Healthcare (Basel). 2016 Feb 26;4(1):16. doi: 10.3390/healthcare4010016.
Multiple myeloma (MM) has an inherent high risk of thromboembolic events associated with patient as well as disease- and treatment-related factors. Previous studies have assessed the association of MM-related thromboembolism using "traditional" Kaplan-Meier (KM) and/or Cox proportional hazard (PH) regression. In the presence of high incidence of death, as would be the case in cancer patients with advanced age, these statistical models will produce bias estimates. Instead, a competing risk framework should be used. This study assessed the baseline patient demographic and clinical characteristics associated with MM-related thromboembolism and compared the cumulative incidence and the measures of association obtained using each statistical approach. The cumulative incidence of thromboembolism was 9.2% using the competing risk framework and nearly 12% using the KM approach. Bias in the measures of covariate risk associations was highest for factors related to risk of death such as increased age (75% bias) and severe liver disease (50%) for the Cox PH model compared to the competing risk model. These results show that correct specification of statistical techniques can have a large impact on the results obtained.
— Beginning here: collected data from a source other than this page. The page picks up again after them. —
(* ===== verification/Authority.v ===== *)
(** * No content without authority

    Every handler authorizes before it answers: a reply that is not a failure
    means that at some step of this very call the designated grant's chain
    was valid and carried the capability. Replays are no exception. *)
From S2P Require Import Prelude Vocab Ids Payload Wire Epitrope Origin View Chain Issue.
From S2P Require Import Budget Decision Revoke Lifecycle Records Store Seal StoreAudit Invocation.
From S2P Require Import Transition Directory Claim Idempotency Read Invariant Runs Custody.
From S2P Require Import Daemon Limits Calls Reads Capture Orchestrator Confine.
Local Open Scope Z_scope.

Section authority.
Context `{Hashes} `{Environment}.

(** The designated grant of the tenant authorizes the capability: the grant
    is the tenant's, its chain is valid now, every link carries it. *)
Definition Authorized (tenant : TenantId) (grant : GrantId) (capability : Capability) (now : Timestamp)
    (db : Db) : Prop :=
  exists chain, designated_chain db tenant grant capability now = Ok (Ok chain).

Lemma authorize_Authorized db request now ids res :
  authorize db request now = Ok (Decision.Allowed ids res) ->
  Authorized (AuthzRequest.tenant request) (AuthzRequest.grant request) (AuthzRequest.capability request) now db.
Proof using Type. intros (_ & chain & _ & _ & Hd & _)%authorize_inv. by exists chain. Qed.
Lemma store_plan_Authorized now db request p :
  store_plan now db request = Ok p -> Plan.refusal p = None ->
  Authorized (AuthzRequest.tenant request) (AuthzRequest.grant request) (AuthzRequest.capability request) now db.
Proof using Type.
  intros Hp%map_err_Ok. apply bind_Ok in Hp as (d & Hd & Hp). apply Ok_inj in Hp as <-. cbn.
  destruct d; try done. intros _. by eapply authorize_Authorized.
Qed.
Lemma check_issue_Authorized db context request now d :
  check_issue db context request now = Ok d -> issue_refusal d = None ->
  Authorized (IssueContext.issuer context) (IssueContext.designated context) Capability.GrantIssue now db.
Proof using Type.
  destruct context as [issuer designated child]. unfold check_issue, Authorized, designated_chain. cbn.
  intros Hd Hn. apply bind_Ok in Hd as ([parent|] & -> & Hd); [|by apply Ok_inj in Hd as <-]. cbn [mbind result_bind].
  case_in Hd; [by apply Ok_inj in Hd as <-|]. apply bind_Ok in Hd as ([chain|code link] & -> & Hd);
    [|by apply Ok_inj in Hd as <-]. cbn [mbind result_bind].
  case_in Hd; [by apply Ok_inj in Hd as <-|]. eauto.
Qed.
Lemma check_revoke_Authorized db tenant designated target now d :
  check_revoke db tenant designated target now = Ok d -> revoke_refusal d = None ->
  Authorized tenant designated Capability.GrantRevoke now db.
Proof using Type.
  unfold check_revoke. intros Hd Hn. apply bind_Ok in Hd as ([chain|refusal] & Hc & Hd); [by exists chain|].
  destruct refusal; apply Ok_inj in Hd as <-; done.
Qed.

(** ** Seeing the authorization *)

Context (call : Call) (capability : Capability).

(** The operations the other tasks perform from step [n] up to step [n']. *)
Definition others_between (n n' : nat) : list Event := seq n (n' - n) ≫= fun k => Tick.others (env k).

(** At a step [k] between [w] and [w'] the store authorizes the call. The
    store is the one the call reads at that step: what it was when the call
    began, after exactly the other tasks' operations up to step [k]. *)
Definition Saw (w w' : World) : Prop := exists k, (World.tick w <= k < World.tick w')%nat /\
  Authorized (Call.tenant call) (Call.grant call) capability (Tick.now (env k))
    (run (World.db w) (others_between (World.tick w) (S k))).
(** An answer of [m] satisfies [Q] unless the authorization was seen. *)
Definition Permit {A} (m : M A) (Q : A -> Prop) : Prop := forall w a w',
  m w = (Ok a, w') -> Q a \/ Saw w w'.
(** Every answer of [m] satisfies [Q]. *)
Definition Sure {A} (m : M A) (Q : A -> Prop) : Prop := forall w a w', m w = (Ok a, w') -> Q a.
(** When [m] answers in [R], the call itself has not changed the store. *)
Definition Quiet {A} (m : M A) (R : A -> Prop) : Prop := forall w a w', m w = (Ok a, w') -> R a ->
  (World.tick w <= World.tick w')%nat /\
  World.db w' = run (World.db w) (others_between (World.tick w) (World.tick w')).
Definition Mono {A} (m : M A) : Prop := forall w, (World.tick w <= World.tick (m w).2)%nat.

Lemma others_between_app n n' n'' :
  (n <= n' <= n'')%nat -> others_between n n' ++ others_between n' n'' = others_between n n''.
Proof using Type.
  intros Hn. unfold others_between. rewrite <- bind_app. f_equal.
  replace (n'' - n)%nat with ((n' - n) + (n'' - n'))%nat by lia. rewrite seq_app. f_equal. f_equal. lia.
Qed.
Lemma Quiet_runs {A} (m : M A) (R Q : A -> Prop) : Runs 0 (fun _ => False) m Q -> Quiet m R.
Proof using Type.
  intros Hm w a w' Hw _. destruct (Hm w ltac:(lia)) as (t & Hi & Hd & _). rewrite Hw in Hi, Hd. cbn in Hi, Hd.
  split; [by eapply Interleaved_le|]. by rewrite Hd, (Interleaved_others _ _ _ Hi).
Qed.
Lemma Quiet_store_op {A} (f : Failpoint -> Timestamp -> Db -> result StoreError A * Db) (R : A -> Prop) :
  (forall fp now db a db', f fp now db = (Ok a, db') -> R a -> db' = db) -> Quiet (store_op f) R.
Proof using Type.
  intros Hf w a w' Hw HR. unfold store_op, step in Hw. set (t := env (World.tick w)) in *.
  destruct (f (Tick.failpoint t) (Tick.now t) (World.db (others t w))) as [[x|e] db'] eqn:Ef; [|done].
  injection Hw as <- <-. cbn [World.tick World.db others]. split; [lia|].
  rewrite (Hf _ _ _ _ _ Ef HR). unfold others_between.
  replace (S (World.tick w) - World.tick w)%nat with 1%nat by lia. cbn. by rewrite app_nil_r.
Qed.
多发性骨髓瘤(MM)存在与患者以及疾病和治疗相关因素相关的固有高血栓栓塞事件风险。先前的研究使用“传统”的 Kaplan-Meier(KM)和/或Cox 比例风险(PH)回归评估了MM相关血栓栓塞的关联。在存在高死亡率的情况下,如老年癌症患者的情况,这些统计模型将产生偏差估计。相反,应该使用竞争风险框架。本研究评估了与MM相关血栓栓塞相关的基线患者人口统计学和临床特征,并比较了使用每种统计方法获得的累积发病率和关联度量。使用竞争风险框架时血栓栓塞的累积发病率为9.2%,使用KM方法时接近12%。与竞争风险模型相比,Cox PH模型中与死亡风险相关的因素(如年龄增加(75%偏差)和严重肝病(50%))的协变量风险关联度量偏差最高。这些结果表明,统计技术的正确规范对所获得的结果可能有很大影响。